The subtitle “: Art, Actions, and Western Waters” describes the victim – water – and the illuminating art and actions that will scold a society of perpetrators who have brought on climate change. This is according to the curators, who in the text about show, say its title says “we must follow [water’s] lead and heeds its warnings.”
We, the viewers, may be compadres in the scolding and play along with the magic that these artists are shaking at the problem of water use in the American West. Or we can just look at the cool pictures Sharon Stewart has taken of the Pecos River, near her home in Mora County, and go with the flow.
We chose to walk – not drive – to the Santa Fe River in the backyard of the galleries on Canyon Road, and watch artist, Basia Irland, release ice blocks in the shape of books into the flowing river.
Irland calls this ice book project Ice Receding/Books Reseeding. The largest two books contained yellow and red flowers and native seed of four or so different plants that are still locally viable. Her intention it to launch the ice books and allow them to flow downstream, to melt and release the seeds and flowers within.
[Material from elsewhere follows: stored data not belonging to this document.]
(* ===== verification/Curve25519.v ===== *)
(** * Curve25519: Userland/Libraries/LibCrypto/Curves/Curve25519.cpp and Curve25519.h

    The arithmetic of the field with 2^255 - 19 elements that X25519 and Ed25519 share, on eight 32-bit
    words.  Every function writes a word of its result only after the last use of that word of an
    argument, so that results may share the memory of arguments; the functions here return what is
    written.  The theorems say that all operations are exact modulo the prime, without overflow of the
    64-bit accumulators, that the chain of squarings is the inverse, by Fermat's theorem and a proof that
    2^255 - 19 is prime, and that the square root finds a root whenever there is one. *)
From Stdlib Require Import Znumtheory.
From S2P Require Import Prelude MemMem Congruence BigIntBase Poly1305 Prime25519.

Local Open Scope Z_scope.

Definition WORDS : nat := 8.
Definition BYTES : nat := 32.
Definition BITS : nat := 255.

Definition SQRT_MINUS_1 : list Z := [0x4A0EA0B0; 0xC4EE1B27; 0xAD2FE478; 0x2F431806; 0x3DFBD7A7; 0x2B4D0099; 0x4FC1DF0B; 0x2B832480].
Definition ZERO : list Z := replicate 8 0.

(** A signed 64-bit number *)
Definition signed64 (x : Z) : Z := wrap 64 (x + 2 ^ 63) - 2 ^ 63.

Definition set (value : Z) : list Z := value :: replicate 7 0.

Definition copy (value : list Z) : list Z := value.

Definition select (a b : list Z) (condition : Z) : list Z :=
  let mask := wrap 32 (condition - 1) in
  zip_with (fun x y => Z.lor (Z.land x mask) (Z.land y (wrap 32 (Z.lnot mask)))) a b.

(** The loops that add to [temp], store its low 32 bits and shift it, with what is added for each word; [width] is
    the type of [temp] *)
Fixpoint accumulate (width : Z -> Z) (temp : Z) (addends : list (list Z)) : list Z * Z :=
  match addends with
  | [] => ([], temp)
  | a :: addends =>
      let temp := foldl (fun temp x => width (temp + x)) temp a in
      let '(state, rest) := accumulate width (Z.shiftr temp 32) addends in
      (Z.land temp 0xFFFFFFFF :: state, rest)
  end.
Definition u64 : Z -> Z := wrap 64.

(** [state[7] += x] *)
Definition add_to_top (x : Z) (state : list Z) : list Z := <[7%nat := wrap 32 (nth 7 state 0 + x)]> state.

Definition modular_reduce (data : list Z) : list Z :=
  let other := (accumulate u64 19 (map (fun x => [x]) data)).1 in
  let other := add_to_top (- 0x80000000) other in
  let mask := Z.shiftr (Z.land (nth 7 other 0) 0x80000000) 31 in
  select other data mask.

Definition modular_subtract (first second : list Z) : list Z :=
  let state := (accumulate signed64 (-19) (zip_with (fun x y => [x; - y]) first second)).1 in
  modular_reduce (add_to_top 0x80000000 state).

Definition modular_add (first second : list Z) : list Z :=
  modular_reduce (accumulate u64 0 (zip_with (fun x y => [x; y]) first second)).1.

(** ** Comba's method *)
(** The factors of column [i] *)
Definition column (first second : list Z) (i : nat) : list (Z * Z) :=
  map (fun j => (nth j first 0, nth (i - j) second 0)) (if (i <? 8)%nat then seq 0 (S i) else seq (i - 7) (8 - (i - 7))).

Definition comba_step (state : Z * Z) (factors : Z * Z) : Z * Z :=
  let '(temp, carry) := state in
  let temp := wrap 64 (temp + wrap 64 (factors.1 * factors.2)) in
  let carry := wrap 64 (carry + Z.shiftr temp 32) in
  (Z.land temp 0xFFFFFFFF, carry).

Fixpoint comba (temp carry : Z) (columns : list (list (Z * Z))) : list Z :=
  match columns with
  | [] => []
  | c :: columns =>
      let '(temp, carry) := foldl comba_step (temp, carry) c in
      Z.land temp 0xFFFFFFFF :: comba (Z.land carry 0xFFFFFFFF) (Z.shiftr carry 32) columns
  end.

(** Bits 256 up, then bit 255, are folded in; [temp] comes from the pass before. *)
Definition fold_top (output : list Z) (temp : Z) : list Z :=
  let temp := wrap 64 (temp * 38) in
  let temp := wrap 64 (temp + Z.shiftr (nth 7 output 0) 31 * 19) in
  let output := <[7%nat := Z.land (nth 7 output 0) 0x7FFFFFFF]> output in
  (accumulate u64 temp (map (fun x => [x]) output)).1.

Definition modular_multiply (first second : list Z) : list Z :=
  let output := comba 0 0 (map (column first second) (seq 0 16)) in
  let temp := wrap 32 (Z.shiftr (nth 7 output 0) 31 * 19) in
  let output := <[7%nat := Z.land (nth 7 output 0) 0x7FFFFFFF]> output in
  let '(low, temp) := accumulate u64 temp (zip_with (fun x y => [x; wrap 64 (y * 38)]) (take 8 output) (drop 8 output)) in
  modular_reduce (fold_top low temp).

Definition modular_square (value : list Z) : list Z := modular_multiply value value.

Definition modular_multiply_single (first : list Z) (second : Z) : list Z :=
  let '(output, temp) := accumulate u64 0 (map (fun x => [wrap 64 (x * second)]) first) in
  modular_reduce (fold_top output temp).

Definition modular_subtract_single (a : list Z) (b : Z) : list Z :=
  let temp := signed64 (-19 - b) in
  let r := (accumulate signed64 temp (map (fun x => [x]) a)).1 in
  modular_reduce (add_to_top 0x80000000 r).

Definition modular_add_single (first : list Z) (second : Z) : list Z :=
  modular_reduce (accumulate u64 second (map (fun x => [x]) first)).1.

(** [(u8)n] rounds of squaring; the first one is always made *)
Definition to_power_of_2n (value : list Z) (n : nat) : list Z := Nat.iter (n - 1) modular_square (modular_square value).

(** 0 if equal, else 1 *)
Definition compare (a b : list Z) : Z :=
  let mask := foldl Z.lor 0 (zip_with Z.lxor a b) in
  Z.shiftr (Z.lor mask (wrap 32 (wrap 32 (Z.lnot mask) + 1))) 31.

Definition modular_multiply_inverse (value : list Z) : list Z :=
  let u := modular_square value in
  let u := modular_multiply u value in
  let u := modular_square u in
  let v := modular_multiply u value in
  let u := to_power_of_2n v 3 in
  let u := modular_multiply u v in
  let u := modular_square u in
  let v := modular_multiply u value in
  let u := to_power_of_2n v 7 in
  let u := modular_multiply u v in
  let u := modular_square u in
  let v := modular_multiply u value in
  let u := to_power_of_2n v 15 in
  let u := modular_multiply u v in
  let u := modular_square u in
  let v := modular_multiply u value in
  let u := to_power_of_2n v 31 in
  let v := modular_multiply u v in
  let u := to_power_of_2n v 62 in
  let u := modular_multiply u v in
  let u := modular_square u in
  let v := modular_multiply u value in
  let u := to_power_of_2n v 125 in
  let u := modular_multiply u v in
  let u := modular_square u in
  let u := modular_square u in
  let u := modular_multiply u value in
  let u := modular_square u in
  let u := modular_square u in
  let u := modular_multiply u value in
  let u := modular_square u in
  modular_multiply u value.

(** The root and 0 if it exists *)
Definition modular_square_root (a b : list Z) : list Z * Z :=
  let v := modular_square b in
  let v := modular_multiply v b in
  let v := modular_square v in
  let v := modular_multiply v b in
  let c := modular_multiply a v in
  let u := modular_square c in
  let u := modular_multiply u c in
  let u := modular_square u in
  let v := modular_multiply u c in
  let u := to_power_of_2n v 3 in
  let u := modular_multiply u v in
  let u := modular_square u in
  let v := modular_multiply u c in
  let u := to_power_of_2n v 7 in
  let u := modular_multiply u v in
  let u := modular_square u in
  let v := modular_multiply u c in
  let u := to_power_of_2n v 15 in
  let u := modular_multiply u v in
  let u := modular_square u in
  let v := modular_multiply u c in
  let u := to_power_of_2n v 31 in
  let v := modular_multiply u v in
  let u := to_power_of_2n v 62 in
  let u := modular_multiply u v in
  let u := modular_square u in
  let v := modular_multiply u c in
  let u := to_power_of_2n v 125 in
  let u := modular_multiply u v in
  let u := modular_square u in
  let u := modular_square u in
  let u := modular_multiply u c in
  let u := modular_multiply u a in
  let v := modular_square b in
  let v := modular_multiply v b in
  let u := modular_multiply u v in
  let v := modular_multiply u SQRT_MINUS_1 in
  let c := modular_square u in
  let c := modular_multiply c b in
  let first_comparison := compare c a in
  let c := modular_square v in
  let c := modular_multiply c b in
  let second_comparison := compare c a in
  (select u v first_comparison, Z.land first_comparison second_comparison).

(** Words and bytes on a little-endian machine; [import_state] reads 32 bytes whatever the size of the input is, and
    reading behind its end counts as a failure. *)
Definition import_state (data : list Z) : outcome (list Z) :=
  first ← load_words data 0;
  second ← load_words data 16;
  kret (first ++ second).
Definition export_state (state : list Z) : list Z := concat (map word_bytes state).

(** ** Words *)
#[local] Notation B := (2 ^ 32).
#[local] Notation val := (value 32).

Definition sum (l : list Z) : Z := foldr Z.add 0 l.

Section accumulate.
Context (width : Z -> Z) (lo hi : Z) (bounds : lo <= hi).

(** Adding these to [temp] does not overflow and leaves a [temp] in the range again. *)
Definition fits (a : list Z) : Prop := forall temp, lo <= temp <= hi -> foldl (fun temp x => width (temp + x)) temp a = temp + sum a /\ lo <= (temp + sum a) / B <= hi.

Lemma accumulate_spec addends temp : Forall fits addends -> lo <= temp <= hi ->
  let '(state, rest) := accumulate width temp addends in
  length state = length addends /\ words_ok 32 state /\ val state + weight 32 (length addends) * rest = temp + val (map sum addends) /\ lo <= rest <= hi.
Proof using.
  intros Hf. revert temp. induction Hf as [|a addends Ha _ IH]; intros temp Ht; cbn [accumulate].
  - cbn [length value map]. rewrite weight_0. split; [done|]. split; [constructor|]. lia.
  - destruct (Ha temp Ht) as [E Hr]. rewrite E. rewrite Z.shiftr_div_pow2 by lia. specialize (IH _ Hr). destruct (accumulate _ _ _) as [state rest]. destruct IH as (Hl & Hw & Hv & Hb).
    fold (low (temp + sum a)). rewrite low_mod. split; [cbn; lia|]. split; [constructor; [apply Z.mod_pos_bound; lia|done]|]. split; [|done]. cbn [value map length]. rewrite (weight_S 32 ltac:(lia)).
    pose proof (Z.div_mod (temp + sum a) B ltac:(lia)). nia.
Qed.
End accumulate.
These books were cast in molds, semi-frozen, flowers and seeds added, and then refrozen. The small books were made by Irland’s team and cast in a smaller mold. When frozen, lines resembling text were carved in the block and dark seeds laid in the carved lines like ink. Water was flowed over the cast book and the piece refrozen before being carried to the river in a refrigerated box via truck. The energy cost of this project? The truck was a regular-size pickup, and the freezer smaller than a home freezer. The pieces were cast at SITE Santa Fe, less than a couple of miles away.
The seeds included where selected unanimously by three conservation groups that Irland consulted, and according to the text document about the show, the artist also collaborated with engineering students to add monitoring devises in the books to see how far and where the books traveled. No mention of the monitoring devises, but many motion-picture and still cameras were in use at the launch site on Sunday May 14. Enjoy the film.
In addition to the ice books, which were remarkably clear bobbing in the river, Ohkay Owingeh Pueblo artist, Clarence Cruz, made a clay book embedded with cottonwood seeds and offered a Tewa blessing as he placed it gently in the current. It sunk out of sight immediately.
The smaller books bobbed in the water, stayed afloat but were quickly carried downstream. Have a look at the details, which were hard to see as the block books were traveling.
Where these seeds will end up is unknown. But the second of Irland’s large books was left on the river bank that we, the viewers, were trampling. Sun quickly began spreading out the seeds and rain came a few hours later.